(** * jsonToBatchUpdateRequest: the Google-Doc-to-batch-request compiler

    A shallow embedding of [src/jsonToBatchUpdateRequest.ts]: the top-level
    pass [jsonToBatchUpdateRequest] with its [try]/[catch], the [for] loop
    over [docJSON.body.content] with the carried variable
    [newLineStyleUpdatesForAfterTableInsertion], and [handleSectionBreak]
    with its [delete] on the section style it was handed.

    JavaScript numbers are binary64 floats and are kept as such.  Objects
    the code only forwards are kept as JSON values.  The section-style
    objects, which the code mutates through one name and reads through
    another, live in a store addressed by location. *)

From Stdlib Require Import Floats.
From stdpp Require Import gmap strings list.

Set Warnings "-inexact-float,-register-all".
Open Scope string_scope.
Open Scope list_scope.

(** ** JavaScript values *)

Inductive JsVal :=
| JUndefined
| JNull
| JBool (b : bool)
| JNum (n : float)
| JStr (s : string)
| JArr (items : list JsVal)
| JObj (props : list (string * JsVal)).

(** An object's own properties, in insertion order. *)
Abbreviation Props := (list (string * JsVal)).

Module Js.

(** [o.k]: the first own property named [k], [undefined] when none. *)
Fixpoint get (k : string) (o : Props) : JsVal :=
  match o with
  | [] => JUndefined
  | (k', v) :: o' => if String.eqb k' k then v else get k o'
  end.

(** [delete o.k]. *)
Definition delete (k : string) (o : Props) : Props :=
  List.filter (fun kv => negb (String.eqb kv.1 k)) o.

Definition isUndefined (v : JsVal) : bool :=
  match v with JUndefined => true | _ => false end.

(** [v ?? d]. *)
Definition isNullish (v : JsVal) : bool :=
  match v with JUndefined | JNull => true | _ => false end.

Definition nullish (v d : JsVal) : JsVal :=
  if isNullish v then d else v.

(** [v === n] against a number literal: IEEE equality, so [-0 === 0] and
    [NaN] equals nothing. *)
Definition strictEqNum (v : JsVal) (n : float) : bool :=
  match v with JNum m => PrimFloat.eqb m n | _ => false end.

(** [v === s] against a string literal. *)
Definition strictEqStr (v : JsVal) (s : string) : bool :=
  match v with JStr t => String.eqb t s | _ => false end.

(** What a [throw] carries: an [Error] instance or any other value. *)
Record Error := { name : string; message : string; stack : string }.

Inductive Thrown :=
| ThrowError (e : Error)
| ThrowValue (v : JsVal).

Definition instanceofError (t : Thrown) : bool :=
  match t with ThrowError _ => true | ThrowValue _ => false end.

(** The engine's [TypeError]; its stack trace is the engine's business and
    is left empty. *)
Definition TypeError (msg : string) : Thrown :=
  ThrowError {| name := "TypeError"; message := msg; stack := "" |}.

(** [`${err}`] for an [Error] instance, as [Error.prototype.toString]
    builds it: the message alone under an empty name, the name alone under
    an empty message. *)
Definition toString (e : Error) : string :=
  if String.eqb (name e) "" then message e
  else if String.eqb (message e) "" then name e
  else (name e ++ ": " ++ message e)%string.

End Js.

(** ** Completions and the store *)

Inductive Completion (A : Type) :=
| Normal (a : A)
| Throw (t : Js.Thrown).
Arguments Normal {A} a.
Arguments Throw {A} t.

(** Locations of section-style objects. *)
Abbreviation loc := nat.
Abbreviation Store := (gmap loc Props).

(** A computation of the [try] block: it reads and writes the store and
    completes normally or abruptly; writes made before a [throw] stay. *)
Definition M (A : Type) : Type := Store → Completion A * Store.

Definition ret {A} (a : A) : M A := fun σ => (Normal a, σ).
Definition throw {A} (t : Js.Thrown) : M A := fun σ => (Throw t, σ).
Definition bind {A B} (m : M A) (k : A → M B) : M B :=
  fun σ => match m σ with
           | (Normal a, σ') => k a σ'
           | (Throw t, σ') => (Throw t, σ')
           end.
Definition lift {A} (c : Completion A) : M A := fun σ => (c, σ).
(** A call that may read the store but is not handed write access. *)
Definition reading {A} (f : Store → Completion A) : M A := fun σ => (f σ, σ).

Declare Scope js_scope.
Delimit Scope js_scope with js.
Notation "'let*' x ':=' m 'in' k" := (bind m (fun x => k))
  (at level 10, x name, m at level 100, k at level 200) : js_scope.
Open Scope js_scope.

(** [o.k] where [o] is a reference, possibly [undefined]: reading a property
    of [undefined] is a [TypeError]. *)
Definition getMember (o : option loc) (k : string) : M JsVal :=
  fun σ => match o ≫= (σ !!.) with
           | Some props => (Normal (Js.get k props), σ)
           | None => (Throw (Js.TypeError ("Cannot read properties of undefined (reading '" ++ k ++ "')")%string), σ)
           end.

(** [delete o.k] where [o] is a reference: the object at that location is
    updated in place; on [undefined] it is a [TypeError]. *)
Definition deleteMember (o : option loc) (k : string) : M loc :=
  fun σ => match o with
           | Some l =>
               match σ !! l with
               | Some props => (Normal l, <[l := Js.delete k props]> σ)
               | None => (Throw (Js.TypeError "Cannot convert undefined or null to object"), σ)
               end
           | None => (Throw (Js.TypeError "Cannot convert undefined or null to object"), σ)
           end.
____________________
Problem to work on — Find "match t with" in the entries above and copy that whole line exactly, then each line after it through the line that contains "Definition toString (e".

Exercise solution —
  match t with ThrowError _ => true | ThrowValue _ => false end.

(** The engine's [TypeError]; its stack trace is the engine's business and
    is left empty. *)
Definition TypeError (msg : string) : Thrown :=
  ThrowError {| name := "TypeError"; message := msg; stack := "" |}.

(** [`${err}`] for an [Error] instance, as [Error.prototype.toString]
    builds it: the message alone under an empty name, the name alone under
    an empty message. *)
Definition toString (e : Error) : string :=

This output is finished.